Serbest dolaşım ham hayal
Göçmenler Türkiye'de güvenlik, sağlık, eğitim ve bilhassa gelecek açısından yeterli tatmin duygusuna ulaşamadıkları için Avrupa yollarına dökülmüş, yüzlercesi denizlerde boğulma pahasına bu yoldaki kararlarında inatla ve azimle ısrarcı olmuşlardır. AB, "Bu insanların sefaletinden biz sorumluyuz. Elimizden geleni yapmalıyız. ABD'nin BOP ile düzenlerini mahvettiği bu insanlara yardımcı olma yolunda onların da desteğini sağlayıp millî gelirimize ve coğrafyamıza göre bir bölüşüm yapıp göçmenleri kabul etmeliyiz" demek yerine kültürlerinin temelindeki emperyalist insafsızlıkla sınırları kapatmış, tüfeklerinin namlusunu mültecilere doğrultmuştur. İşte bu noktada Merkel, Türkiye'ye gelmiştir. Medya haberlerine göre "Siz göçmenleri topraklarınızda barındırın. Biz de size 3 milyar Euro katkı sağlayalım demiştir." Bizim insanımızın meslek gruplarına göre AB'de serbest dolaşımının sağlanması, AB ile müzakerelerin bazı dosyalar açılarak yeniden başlaması gündeme alınmıştır. Avrupa politikasını iyi tanıyanlar bu tabloya çok soğukkanlı yaklaşmakta ve Türk vatandaşlarına serbest dolaşım hakkının tanınmasının ham hayal olduğunu ifade etmektedir.

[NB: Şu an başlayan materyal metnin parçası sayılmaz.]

(** [memmove(b + dst, b + src, n)]: both ranges must be in the buffer. *)
Definition memmove (b : buffer) (dst src n : Z) : option buffer :=
  if (0 <=? dst) && (0 <=? src) && (0 <=? n) &&
     (dst + n <=? Z.of_nat (length b)) && (src + n <=? Z.of_nat (length b))
  then Some (take (Z.to_nat dst) b ++ take (Z.to_nat n) (drop (Z.to_nat src) b) ++
             drop (Z.to_nat (dst + n)) b)%list
  else None.

(** [strdup(s)]: a buffer just large enough. *)
Definition strdup (s : string) : buffer := (String.list_ascii_of_string s ++ [NUL])%list.

(** The text a buffer holds. *)
Fixpoint text (b : buffer) : option string :=
  match b with
  | [] => None
  | c :: b' => if Ascii.eqb c NUL then Some EmptyString else String c <$> text b'
  end.

(** ** Allocation *)
Definition str_alloc (s : option buffer) : buffer := strdup "".
Definition str_init : buffer := strdup "".
Definition strdup_null (s : option string) : buffer := strdup (default "" s).
Definition strdup_n (s : option string) : option buffer := strdup <$> s.
Definition str_use (s : option buffer) (str : option buffer) : buffer :=
  match str with None => strdup "" | Some b => b end.
Definition str_free (s : option buffer) : option buffer := None.
Definition str_cpy (s : option buffer) (str : option string) : buffer := strdup_null str.
(** [strnlen]: the length, at most [n] ([int n] converts to [size_t]). *)
Definition strndup_null (s : option string) (n : Z) : buffer :=
  match s with
  | None => strdup ""
  | Some t => strdup (if n <? 0 then t else String.substring 0 (Z.to_nat n) t)
  end.
Definition str_ncpy (s : option buffer) (str : option string) (len : Z) : buffer :=
  strndup_null str len.
(** [str_cat] copies both texts into a new buffer. *)
Definition str_cat (s : option buffer) (str : string) : option buffer :=
  match s with
  | None => Some (strdup str)
  | Some b => t ← text b; Some (strdup (t +:+ str))
  end.

(** ** Cutting, in place *)
Definition str_left (s : option buffer) (len : Z) : option buffer :=
  match s with
  | None => Some (str_alloc s)
  | Some b => n ← strlen b; if n <=? len then Some b else store b len NUL
  end.
Definition str_right (s : option buffer) (len : Z) : option buffer :=
  match s with
  | None => Some (str_alloc s)
  | Some b => n ← strlen b; if n <=? len then Some b else memmove b 0 (n - len) (len + 1)
  end.
(** The test [if (!s)] is on the [char **], which callers never pass as NULL. *)
Definition str_mid (s : option buffer) (from len : Z) : option buffer :=
  match s with
  | None => None
  | Some b =>
      n ← strlen b;
      if n <? from then store b 0 NUL
      else let n := if n <? from + len then from + len else n in
           memmove b 0 from (n + 1)
  end.

(** [for (str=s+strlen(s); str>s && isspace(str[-1]); str--)]. *)
Fixpoint rtrim_end (b : buffer) (k : nat) : nat :=
  match k with
  | O => O
  | S k' => match b !! k' with
            | Some c => if isspace c then rtrim_end b k' else k
            | None => k
            end
  end.
Definition strrtrim (b : buffer) : option buffer :=
  n ← strlen b; store b (Z.of_nat (rtrim_end b (Z.to_nat n))) NUL.
Definition strchomp := strrtrim.

(** [ws_skip]: what the pointer points to afterwards. *)
Fixpoint ws_skip (p : buffer) : buffer :=
  match p with
  | [] => []
  | c :: p' => if isspace c then ws_skip p' else p
  end.
Definition strltrim (b : buffer) : option buffer :=
  let str := ws_skip b in
  n ← strlen str; memmove b 0 (Z.of_nat (length b - length str)) (n + 1).
Definition strtrim (b : buffer) : option buffer := strltrim b ≫= strrtrim.

Definition str_rtrim (s : option buffer) : option buffer :=
  match s with None => Some (str_alloc s) | Some b => strrtrim b end.
Definition str_chomp := str_rtrim.
Definition str_ltrim (s : option buffer) : option buffer :=
  match s with None => Some (str_alloc s) | Some b => strltrim b end.
Definition str_trim (s : option buffer) : option buffer :=
  b ← str_ltrim s; str_rtrim (Some b).

(** ** Letters *)
Definition tolower (c : Ascii.ascii) : Ascii.ascii :=
  if in_range 65 90 (code c) then Ascii.ascii_of_nat (Z.to_nat (code c + 32)) else c.
Definition toupper (c : Ascii.ascii) : Ascii.ascii :=
  if in_range 97 122 (code c) then Ascii.ascii_of_nat (Z.to_nat (code c - 32)) else c.
(** [for (p = s; *p; p++) *p = f( *p)]; a buffer without terminator is overrun. *)
Fixpoint map_chars (f : Ascii.ascii -> Ascii.ascii) (b : buffer) : option buffer :=
  match b with
  | [] => None
  | c :: b' => if Ascii.eqb c NUL then Some b else cons (f c) <$> map_chars f b'
  end.
Definition str_tolower (s : option buffer) : option buffer :=
  match s with None => Some (str_alloc s) | Some b => map_chars tolower b end.
Definition str_toupper (s : option buffer) : option buffer :=
  match s with None => Some (str_alloc s) | Some b => map_chars toupper b end.
Definition strtoupper (s : option buffer) : option (option buffer) :=
  match s with None => Some None | Some b => Some <$> map_chars toupper b end.

(** ** Comparing *)

(** [strcmp], [strncmp]: the difference of the first two characters that differ,
    as [unsigned char]. *)
Fixpoint strcmp (s t : string) : Z :=
  match s, t with
  | EmptyString, EmptyString => 0
  | EmptyString, String d _ => - code d
  | String c _, EmptyString => code c
  | String c s', String d t' => if Ascii.eqb c d then strcmp s' t' else code c - code d
  end.
Definition strncmp (s t : string) (n : nat) : Z :=
  strcmp (String.substring 0 n s) (String.substring 0 n t).
Definition strcasecmp (s t : string) : Z :=
  let low u := String.string_of_list_ascii (tolower <$> String.list_ascii_of_string u) in strcmp (low s) (low t).
Definition strncasecmp (s t : string) (n : nat) : Z :=
  strcasecmp (String.substring 0 n s) (String.substring 0 n t).

(** [strchr(set, c)] for a character that is not the terminator. *)
Definition in_set (set : string) (c : Ascii.ascii) : bool :=
  existsb (Ascii.eqb c) (String.list_ascii_of_string set).

Definition str_cmpsub (s sub : option string) : Z :=
  strncmp (default "" s) (default "" sub) (String.length (default "" sub)).
Definition str_cmp (s1 s2 : option string) : Z := strcmp (default "" s1) (default "" s2).

(** [for (i = 0; s[i] && !strchr(delim, s[i]); i++)], then the two comparisons. *)
Definition str_cmpdelim (s sub delim : string) : Z :=
  let (a, rest) := span (fun c => negb (in_set delim c)) s in
  match rest with
  | EmptyString => strcmp s sub
  | String _ _ =>
      if (String.length a =? String.length sub)%nat then strncmp s sub (String.length a) else 1
  end.
Definition str_casecmpdelim (s sub delim : string) : Z :=
  let (a, rest) := span (fun c => negb (in_set delim c)) s in
  match rest with
  | EmptyString => strcasecmp s sub
  | String _ _ =>
      if (String.length a =? String.length sub)%nat then strncasecmp s sub (String.length a) else 1
  end.

(** A [char], which is signed. *)
Definition schar (c : Ascii.ascii) : Z := if code c <? 128 then code c else code c - 256.
(** The character a pointer designates. *)
Definition head (s : string) : Z := match s with EmptyString => 0 | String c _ => schar c end.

Görüldüğü gibi tablo vahimdir. Yaklaşan seçimler; AKP Hükümetinin hesapsız uygulamaları, yanlışlarla dolu dış politikasını temizleme imkânını vatandaşlarımıza fırsat olarak sunuyor. Oylarımızın kıymetini bilelim. Ve onları millî menfaat için kullanalım.